▸ **Material supplied**:
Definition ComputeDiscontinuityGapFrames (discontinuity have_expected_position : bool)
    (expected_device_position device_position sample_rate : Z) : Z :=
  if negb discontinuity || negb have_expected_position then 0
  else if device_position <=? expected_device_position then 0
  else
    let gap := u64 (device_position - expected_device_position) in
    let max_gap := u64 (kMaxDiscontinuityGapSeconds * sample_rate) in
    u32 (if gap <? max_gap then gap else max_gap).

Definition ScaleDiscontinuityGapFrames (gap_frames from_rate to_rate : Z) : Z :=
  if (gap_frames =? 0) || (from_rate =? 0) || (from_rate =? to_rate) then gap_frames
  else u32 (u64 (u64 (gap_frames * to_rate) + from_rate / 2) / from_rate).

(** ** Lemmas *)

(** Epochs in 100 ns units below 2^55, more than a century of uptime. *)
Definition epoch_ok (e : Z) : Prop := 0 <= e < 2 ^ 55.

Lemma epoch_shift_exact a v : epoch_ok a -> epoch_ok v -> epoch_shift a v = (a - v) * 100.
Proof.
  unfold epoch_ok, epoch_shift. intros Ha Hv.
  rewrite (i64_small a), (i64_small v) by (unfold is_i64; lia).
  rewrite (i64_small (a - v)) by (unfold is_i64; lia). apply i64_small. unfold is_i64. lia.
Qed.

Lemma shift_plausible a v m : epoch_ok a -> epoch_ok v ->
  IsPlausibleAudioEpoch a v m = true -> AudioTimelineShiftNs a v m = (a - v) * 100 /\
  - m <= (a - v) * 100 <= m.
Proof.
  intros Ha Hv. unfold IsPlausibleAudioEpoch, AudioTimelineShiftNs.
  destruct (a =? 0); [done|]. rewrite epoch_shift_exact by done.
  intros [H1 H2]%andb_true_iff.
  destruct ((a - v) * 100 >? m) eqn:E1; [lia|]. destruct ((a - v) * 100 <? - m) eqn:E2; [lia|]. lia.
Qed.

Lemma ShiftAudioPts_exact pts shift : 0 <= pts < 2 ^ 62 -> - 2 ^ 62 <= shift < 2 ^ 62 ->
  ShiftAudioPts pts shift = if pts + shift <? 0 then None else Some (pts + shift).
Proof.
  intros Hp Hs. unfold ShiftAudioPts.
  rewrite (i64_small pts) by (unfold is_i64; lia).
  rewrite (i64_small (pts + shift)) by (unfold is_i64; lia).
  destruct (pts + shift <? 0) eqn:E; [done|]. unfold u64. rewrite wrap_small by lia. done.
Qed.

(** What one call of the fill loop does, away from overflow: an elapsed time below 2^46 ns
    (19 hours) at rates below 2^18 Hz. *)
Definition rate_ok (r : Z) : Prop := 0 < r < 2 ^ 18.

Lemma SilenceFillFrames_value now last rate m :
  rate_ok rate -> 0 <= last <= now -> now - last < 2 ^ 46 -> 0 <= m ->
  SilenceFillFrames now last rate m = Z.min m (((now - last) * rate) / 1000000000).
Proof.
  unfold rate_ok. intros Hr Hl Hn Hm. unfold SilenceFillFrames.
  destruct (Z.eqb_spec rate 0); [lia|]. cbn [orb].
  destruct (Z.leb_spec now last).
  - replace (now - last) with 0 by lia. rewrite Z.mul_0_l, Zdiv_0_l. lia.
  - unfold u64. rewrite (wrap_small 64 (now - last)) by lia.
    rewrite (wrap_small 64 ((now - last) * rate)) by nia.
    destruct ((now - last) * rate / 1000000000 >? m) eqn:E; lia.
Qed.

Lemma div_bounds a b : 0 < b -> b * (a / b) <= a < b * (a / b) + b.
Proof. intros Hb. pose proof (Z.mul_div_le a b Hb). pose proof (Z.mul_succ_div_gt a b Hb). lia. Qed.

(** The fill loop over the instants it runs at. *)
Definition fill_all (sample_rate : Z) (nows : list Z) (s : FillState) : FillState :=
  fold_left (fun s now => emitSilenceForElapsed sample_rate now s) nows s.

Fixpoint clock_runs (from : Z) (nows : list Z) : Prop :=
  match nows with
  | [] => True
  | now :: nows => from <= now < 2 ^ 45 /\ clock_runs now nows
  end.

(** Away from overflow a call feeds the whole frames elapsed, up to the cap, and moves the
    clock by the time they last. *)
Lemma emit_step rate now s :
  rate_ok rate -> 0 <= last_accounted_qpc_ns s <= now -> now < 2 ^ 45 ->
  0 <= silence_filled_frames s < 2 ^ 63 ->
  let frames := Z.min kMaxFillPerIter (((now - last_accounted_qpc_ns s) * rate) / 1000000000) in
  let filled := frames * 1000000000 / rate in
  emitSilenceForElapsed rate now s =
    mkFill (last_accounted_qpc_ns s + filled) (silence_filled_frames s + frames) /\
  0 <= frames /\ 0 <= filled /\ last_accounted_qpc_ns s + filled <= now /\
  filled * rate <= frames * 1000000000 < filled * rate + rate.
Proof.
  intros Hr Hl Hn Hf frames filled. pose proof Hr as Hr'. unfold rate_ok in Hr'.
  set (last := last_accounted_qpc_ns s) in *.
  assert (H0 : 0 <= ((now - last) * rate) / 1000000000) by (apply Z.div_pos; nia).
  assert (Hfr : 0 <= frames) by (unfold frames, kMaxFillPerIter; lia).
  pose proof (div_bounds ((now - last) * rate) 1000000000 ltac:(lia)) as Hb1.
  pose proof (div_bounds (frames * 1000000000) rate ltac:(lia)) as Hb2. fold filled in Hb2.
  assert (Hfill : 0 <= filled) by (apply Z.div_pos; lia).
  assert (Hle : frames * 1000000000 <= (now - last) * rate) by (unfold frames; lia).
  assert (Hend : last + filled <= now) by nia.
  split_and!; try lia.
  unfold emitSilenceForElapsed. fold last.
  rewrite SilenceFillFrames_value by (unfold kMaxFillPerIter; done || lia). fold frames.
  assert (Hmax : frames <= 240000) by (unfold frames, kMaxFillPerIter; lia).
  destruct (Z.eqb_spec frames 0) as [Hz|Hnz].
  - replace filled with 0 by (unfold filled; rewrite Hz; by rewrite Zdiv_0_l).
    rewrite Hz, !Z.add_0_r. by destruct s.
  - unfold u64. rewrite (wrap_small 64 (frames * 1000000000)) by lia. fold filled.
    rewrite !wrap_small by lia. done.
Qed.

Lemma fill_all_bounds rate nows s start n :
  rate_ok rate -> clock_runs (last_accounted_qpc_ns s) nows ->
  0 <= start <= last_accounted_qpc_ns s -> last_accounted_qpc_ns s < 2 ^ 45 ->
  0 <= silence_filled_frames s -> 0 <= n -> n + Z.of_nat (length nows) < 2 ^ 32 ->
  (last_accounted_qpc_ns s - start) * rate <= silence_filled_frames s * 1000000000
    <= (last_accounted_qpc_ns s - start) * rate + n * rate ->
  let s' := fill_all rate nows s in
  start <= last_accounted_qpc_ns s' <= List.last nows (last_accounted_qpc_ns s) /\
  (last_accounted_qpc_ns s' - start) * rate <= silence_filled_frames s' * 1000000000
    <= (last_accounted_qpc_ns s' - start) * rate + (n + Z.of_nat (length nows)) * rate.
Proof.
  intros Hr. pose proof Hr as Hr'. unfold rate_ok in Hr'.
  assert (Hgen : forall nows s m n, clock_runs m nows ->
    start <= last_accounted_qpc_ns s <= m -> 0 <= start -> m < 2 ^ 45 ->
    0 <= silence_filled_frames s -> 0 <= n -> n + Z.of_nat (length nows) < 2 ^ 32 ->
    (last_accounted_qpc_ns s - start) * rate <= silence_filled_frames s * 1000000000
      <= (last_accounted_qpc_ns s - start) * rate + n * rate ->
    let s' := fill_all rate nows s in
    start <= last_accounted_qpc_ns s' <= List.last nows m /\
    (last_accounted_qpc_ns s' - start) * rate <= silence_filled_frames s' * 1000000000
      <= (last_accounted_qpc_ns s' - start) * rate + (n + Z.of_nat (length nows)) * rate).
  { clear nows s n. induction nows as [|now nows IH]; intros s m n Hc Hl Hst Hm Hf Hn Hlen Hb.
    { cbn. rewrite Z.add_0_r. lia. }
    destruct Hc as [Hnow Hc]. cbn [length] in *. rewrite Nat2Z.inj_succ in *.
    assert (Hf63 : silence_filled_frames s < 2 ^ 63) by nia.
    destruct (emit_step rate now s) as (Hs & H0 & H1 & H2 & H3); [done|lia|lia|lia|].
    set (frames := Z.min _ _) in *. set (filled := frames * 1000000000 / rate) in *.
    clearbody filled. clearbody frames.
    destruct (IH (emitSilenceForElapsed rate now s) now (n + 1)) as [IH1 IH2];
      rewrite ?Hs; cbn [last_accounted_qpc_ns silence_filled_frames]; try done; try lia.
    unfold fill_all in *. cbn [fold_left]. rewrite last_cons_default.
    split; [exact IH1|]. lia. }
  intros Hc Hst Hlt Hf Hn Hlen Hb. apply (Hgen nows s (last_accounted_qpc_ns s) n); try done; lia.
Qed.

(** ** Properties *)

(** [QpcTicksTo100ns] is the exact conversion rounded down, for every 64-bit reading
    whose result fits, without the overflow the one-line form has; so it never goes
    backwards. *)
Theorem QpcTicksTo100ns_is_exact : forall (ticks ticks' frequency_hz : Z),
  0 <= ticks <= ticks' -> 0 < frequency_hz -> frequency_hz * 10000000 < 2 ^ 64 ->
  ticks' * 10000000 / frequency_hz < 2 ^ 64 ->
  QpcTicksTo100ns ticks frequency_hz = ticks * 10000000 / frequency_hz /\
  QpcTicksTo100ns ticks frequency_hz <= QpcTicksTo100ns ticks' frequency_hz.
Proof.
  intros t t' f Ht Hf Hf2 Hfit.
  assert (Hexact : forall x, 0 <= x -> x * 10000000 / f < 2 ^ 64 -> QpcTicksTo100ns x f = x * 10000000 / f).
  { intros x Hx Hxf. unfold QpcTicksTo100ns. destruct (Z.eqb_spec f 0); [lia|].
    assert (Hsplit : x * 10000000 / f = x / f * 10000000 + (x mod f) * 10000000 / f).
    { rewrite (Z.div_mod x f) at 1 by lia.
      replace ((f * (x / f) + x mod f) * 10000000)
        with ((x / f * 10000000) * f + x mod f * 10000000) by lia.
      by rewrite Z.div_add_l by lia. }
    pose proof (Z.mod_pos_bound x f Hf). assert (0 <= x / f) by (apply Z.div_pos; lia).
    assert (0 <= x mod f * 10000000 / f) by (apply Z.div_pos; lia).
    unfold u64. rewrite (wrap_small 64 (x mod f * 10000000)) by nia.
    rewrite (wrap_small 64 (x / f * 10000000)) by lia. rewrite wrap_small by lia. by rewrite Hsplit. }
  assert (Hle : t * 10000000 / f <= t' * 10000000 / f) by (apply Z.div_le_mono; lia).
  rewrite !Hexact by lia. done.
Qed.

▸ **What you will do**: Copy out every line of the listing that contains the string "then".

▸ **Answer**:
  if negb discontinuity || negb have_expected_position then 0
  else if device_position <=? expected_device_position then 0
    u32 (if gap <? max_gap then gap else max_gap).
  if (gap_frames =? 0) || (from_rate =? 0) || (from_rate =? to_rate) then gap_frames
  ShiftAudioPts pts shift = if pts + shift <? 0 then None else Some (pts + shift).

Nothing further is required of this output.